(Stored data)
· · ·

(** ** What accumulates in the table *)

(** X4. In a deployment started on an empty database the ids are
    [1, 2, 3, ...] in insertion order and the AUTOINCREMENT counter is the
    number of rows: a rejected submission (no consent, duplicate e-mail)
    uses up no id. *)
Theorem ids_count_up_from_one :
  forall calls,
    let d := db (run calls) in
    map id (prejoin_submissions d) =
      map Z.of_nat (seq 1 (List.length (prejoin_submissions d))) /\
    sqlite_sequence d = Z.of_nat (List.length (prejoin_submissions d)).
Proof.
  intro calls. cbv zeta.
  apply (run_invariant
           (fun d => map id (prejoin_submissions d) =
                       map Z.of_nat (seq 1 (List.length (prejoin_submissions d))) /\
                     sqlite_sequence d = Z.of_nat (List.length (prejoin_submissions d)))).
  - split; reflexivity.
  - intros c st [Hids Hseq].
    destruct (call_db c st) as [E|(rt & data & request & _ & _ & _ & E)];
      rewrite E; [split; assumption|].
    simpl. rewrite map_app, length_app, Nat.add_1_r, seq_S, map_app. simpl.
    rewrite Hids, Hseq. split.
    + f_equal. f_equal. lia.
    + lia.
Qed.









Lemma pages_have_distinct_ids_witness :
  NoDup (map id
           (List.concat
              (map (fun i => items_of (list_prejoin (db Sample.same_instant)
                                         (Some (Z.of_nat i)) (Some 1) None))
                   (seq 1 2)))).
Proof.
  apply (pages_have_distinct_ids sqlite_engine
           [CallStartup;
            CallCreatePrejoin (Sample.runtime Sample.noon Sample.server_down)
              (Sample.payload "Ada Lovelace" "ada@test.com" true) Sample.request;
            CallCreatePrejoin (Sample.runtime Sample.noon Sample.server_down)
              (Sample.payload "Grace Hopper" "grace@test.com" true) Sample.request]
           None 1).
  lia.
Defined.

(** ** [list_prejoin]: parameters and page sizes *)




(** ** The search term: whitespace and letter case *)


Section SearchTerm.

Context {engine : Sqlite.OrderBy}.


End SearchTerm.








(** ** The newest submission *)

Lemma ltb_not_leb (a b : string) :
  String.ltb a b = true -> String.leb b a = false.
Proof.
  unfold String.ltb, String.leb. rewrite (String.compare_antisym b a).
  destruct (String.compare a b); simpl; congruence.
Qed.

(** X12. When a submission is accepted at a clock reading whose text is
    greater than every [created_at] already stored, the new row is the first
    row of the unfiltered export and the first row of page 1 of the
    unfiltered listing, whatever the page size and whatever the engine does
    with ties. *)
Theorem newest_submission_comes_first :
  forall (engine : Sqlite.OrderBy) rt st data request st',
    create_prejoin rt st data request = (Return {| ok := true |}, st') ->
    Forall (fun r => String.ltb (created_at r) (utcnow_isoformat rt ++ "Z") = true)
           (prejoin_submissions (db st)) ->
    hd_error (export_rows (db st') None) =
      Some (inserted_row rt (db st) data request) /\
    (forall k, 1 <= k <= 100 ->
       hd_error (items_of (list_prejoin (db st') (Some 1) (Some k) None)) =
         Some (inserted_row rt (db st) data request)).
Proof.
  intros engine rt st data request st' H Hold.
  destruct (create_prejoin_accepted _ _ _ _ _ H) as (_ & _ & Hdb).
  set (r := inserted_row rt (db st) data request).
  assert (Hrows : prejoin_submissions (db st') = prejoin_submissions (db st) ++ [r])
    by (rewrite Hdb; reflexivity).
  assert (Hperm : Permutation (prejoin_submissions (db st) ++ [r])
                              (export_rows (db st') None)).
  { rewrite <- Hrows, <- matching_unfiltered. apply export_rows_permutation. }
  assert (Hsorted : StronglySorted Sqlite.created_at_desc (export_rows (db st') None)).
  { apply (Sorted_StronglySorted created_at_desc_transitive).
    apply Sqlite.order_by_sorted. }
  assert (Hhead : hd_error (export_rows (db st') None) = Some r).
  { destruct (export_rows (db st') None) as [|h t] eqn:EL.
    - apply Permutation_sym, Permutation_nil in Hperm.
      destruct (prejoin_submissions (db st)); discriminate Hperm.
    - simpl. f_equal.
      assert (Hh : In h (prejoin_submissions (db st) ++ [r])).
      { apply (Permutation_in _ (Permutation_sym Hperm)). left. reflexivity. }
      assert (Hr : In r (h :: t)).
      { apply (Permutation_in _ Hperm). apply in_or_app. right. left. reflexivity. }
      apply in_app_or in Hh. destruct Hh as [Hh|[Hh|[]]]; [|exact (eq_sym Hh)].
      destruct Hr as [Hr|Hr]; [exact Hr|]. exfalso.
      rewrite Forall_forall in Hold. specialize (Hold h Hh).
      apply ltb_not_leb in Hold.
      apply StronglySorted_inv in Hsorted. destruct Hsorted as [_ Hall].
      rewrite Forall_forall in Hall. specialize (Hall r Hr).
      unfold Sqlite.created_at_desc in Hall. subst r. simpl in Hall.
      congruence. }
  split; [exact Hhead|].
  intros k Hk. rewrite list_prejoin_valid by lia. simpl.
  destruct (export_rows (db st') None) as [|h t]; [discriminate Hhead|].
  destruct (Z.to_nat k) eqn:Ek; [lia|]. exact Hhead.
Qed.

Lemma newest_submission_comes_first_witness :
  hd_error
    (export_rows
       (db (snd (create_prejoin (Sample.runtime Sample.later Sample.server_up)
                   Sample.after_ada
                   (Sample.payload "Grace Hopper" "grace@test.com" true)
                   Sample.request))) None)
  = Some (inserted_row (Sample.runtime Sample.later Sample.server_up)
            (db Sample.after_ada)
            (Sample.payload "Grace Hopper" "grace@test.com" true) Sample.request).
Proof.
  apply (newest_submission_comes_first sqlite_engine
           (Sample.runtime Sample.later Sample.server_up) Sample.after_ada
           (Sample.payload "Grace Hopper" "grace@test.com" true) Sample.request
           (snd (create_prejoin (Sample.runtime Sample.later Sample.server_up)
                   Sample.after_ada
                   (Sample.payload "Grace Hopper" "grace@test.com" true)
                   Sample.request))).
  - reflexivity.
  - repeat constructor.
Defined.

(** ** The confirmation mail *)











(** ** The CSV text read back *)












(** ** Wildcards only widen the search *)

· · ·

> [What the task requires]
Reprint the entries above in full, exactly as they are.

> [Task result]
(** ** What accumulates in the table *)

(** X4. In a deployment started on an empty database the ids are
    [1, 2, 3, ...] in insertion order and the AUTOINCREMENT counter is the
    number of rows: a rejected submission (no consent, duplicate e-mail)
    uses up no id. *)
Theorem ids_count_up_from_one :
  forall calls,
    let d := db (run calls) in
    map id (prejoin_submissions d) =
      map Z.of_nat (seq 1 (List.length (prejoin_submissions d))) /\
    sqlite_sequence d = Z.of_nat (List.length (prejoin_submissions d)).
Proof.
  intro calls. cbv zeta.
  apply (run_invariant
           (fun d => map id (prejoin_submissions d) =
                       map Z.of_nat (seq 1 (List.length (prejoin_submissions d))) /\
                     sqlite_sequence d = Z.of_nat (List.length (prejoin_submissions d)))).
  - split; reflexivity.
  - intros c st [Hids Hseq].
    destruct (call_db c st) as [E|(rt & data & request & _ & _ & _ & E)];
      rewrite E; [split; assumption|].
    simpl. rewrite map_app, length_app, Nat.add_1_r, seq_S, map_app. simpl.
    rewrite Hids, Hseq. split.
    + f_equal. f_equal. lia.
    + lia.
Qed.









Lemma pages_have_distinct_ids_witness :
  NoDup (map id
           (List.concat
              (map (fun i => items_of (list_prejoin (db Sample.same_instant)
                                         (Some (Z.of_nat i)) (Some 1) None))
                   (seq 1 2)))).
Proof.
  apply (pages_have_distinct_ids sqlite_engine
           [CallStartup;
            CallCreatePrejoin (Sample.runtime Sample.noon Sample.server_down)
              (Sample.payload "Ada Lovelace" "ada@test.com" true) Sample.request;
            CallCreatePrejoin (Sample.runtime Sample.noon Sample.server_down)
              (Sample.payload "Grace Hopper" "grace@test.com" true) Sample.request]
           None 1).
  lia.
Defined.

(** ** [list_prejoin]: parameters and page sizes *)




(** ** The search term: whitespace and letter case *)


Section SearchTerm.

Context {engine : Sqlite.OrderBy}.


End SearchTerm.








(** ** The newest submission *)

Lemma ltb_not_leb (a b : string) :
  String.ltb a b = true -> String.leb b a = false.
Proof.
  unfold String.ltb, String.leb. rewrite (String.compare_antisym b a).
  destruct (String.compare a b); simpl; congruence.
Qed.

(** X12. When a submission is accepted at a clock reading whose text is
    greater than every [created_at] already stored, the new row is the first
    row of the unfiltered export and the first row of page 1 of the
    unfiltered listing, whatever the page size and whatever the engine does
    with ties. *)
Theorem newest_submission_comes_first :
  forall (engine : Sqlite.OrderBy) rt st data request st',
    create_prejoin rt st data request = (Return {| ok := true |}, st') ->
    Forall (fun r => String.ltb (created_at r) (utcnow_isoformat rt ++ "Z") = true)
           (prejoin_submissions (db st)) ->
    hd_error (export_rows (db st') None) =
      Some (inserted_row rt (db st) data request) /\
    (forall k, 1 <= k <= 100 ->
       hd_error (items_of (list_prejoin (db st') (Some 1) (Some k) None)) =
         Some (inserted_row rt (db st) data request)).
Proof.
  intros engine rt st data request st' H Hold.
  destruct (create_prejoin_accepted _ _ _ _ _ H) as (_ & _ & Hdb).
  set (r := inserted_row rt (db st) data request).
  assert (Hrows : prejoin_submissions (db st') = prejoin_submissions (db st) ++ [r])
    by (rewrite Hdb; reflexivity).
  assert (Hperm : Permutation (prejoin_submissions (db st) ++ [r])
                              (export_rows (db st') None)).
  { rewrite <- Hrows, <- matching_unfiltered. apply export_rows_permutation. }
  assert (Hsorted : StronglySorted Sqlite.created_at_desc (export_rows (db st') None)).
  { apply (Sorted_StronglySorted created_at_desc_transitive).
    apply Sqlite.order_by_sorted. }
  assert (Hhead : hd_error (export_rows (db st') None) = Some r).
  { destruct (export_rows (db st') None) as [|h t] eqn:EL.
    - apply Permutation_sym, Permutation_nil in Hperm.
      destruct (prejoin_submissions (db st)); discriminate Hperm.
    - simpl. f_equal.
      assert (Hh : In h (prejoin_submissions (db st) ++ [r])).
      { apply (Permutation_in _ (Permutation_sym Hperm)). left. reflexivity. }
      assert (Hr : In r (h :: t)).
      { apply (Permutation_in _ Hperm). apply in_or_app. right. left. reflexivity. }
      apply in_app_or in Hh. destruct Hh as [Hh|[Hh|[]]]; [|exact (eq_sym Hh)].
      destruct Hr as [Hr|Hr]; [exact Hr|]. exfalso.
      rewrite Forall_forall in Hold. specialize (Hold h Hh).
      apply ltb_not_leb in Hold.
      apply StronglySorted_inv in Hsorted. destruct Hsorted as [_ Hall].
      rewrite Forall_forall in Hall. specialize (Hall r Hr).
      unfold Sqlite.created_at_desc in Hall. subst r. simpl in Hall.
      congruence. }
  split; [exact Hhead|].
  intros k Hk. rewrite list_prejoin_valid by lia. simpl.
  destruct (export_rows (db st') None) as [|h t]; [discriminate Hhead|].
  destruct (Z.to_nat k) eqn:Ek; [lia|]. exact Hhead.
Qed.

Lemma newest_submission_comes_first_witness :
  hd_error
    (export_rows
       (db (snd (create_prejoin (Sample.runtime Sample.later Sample.server_up)
                   Sample.after_ada
                   (Sample.payload "Grace Hopper" "grace@test.com" true)
                   Sample.request))) None)
  = Some (inserted_row (Sample.runtime Sample.later Sample.server_up)
            (db Sample.after_ada)
            (Sample.payload "Grace Hopper" "grace@test.com" true) Sample.request).
Proof.
  apply (newest_submission_comes_first sqlite_engine
           (Sample.runtime Sample.later Sample.server_up) Sample.after_ada
           (Sample.payload "Grace Hopper" "grace@test.com" true) Sample.request
           (snd (create_prejoin (Sample.runtime Sample.later Sample.server_up)
                   Sample.after_ada
                   (Sample.payload "Grace Hopper" "grace@test.com" true)
                   Sample.request))).
  - reflexivity.
  - repeat constructor.
Defined.

(** ** The confirmation mail *)











(** ** The CSV text read back *)












(** ** Wildcards only widen the search *)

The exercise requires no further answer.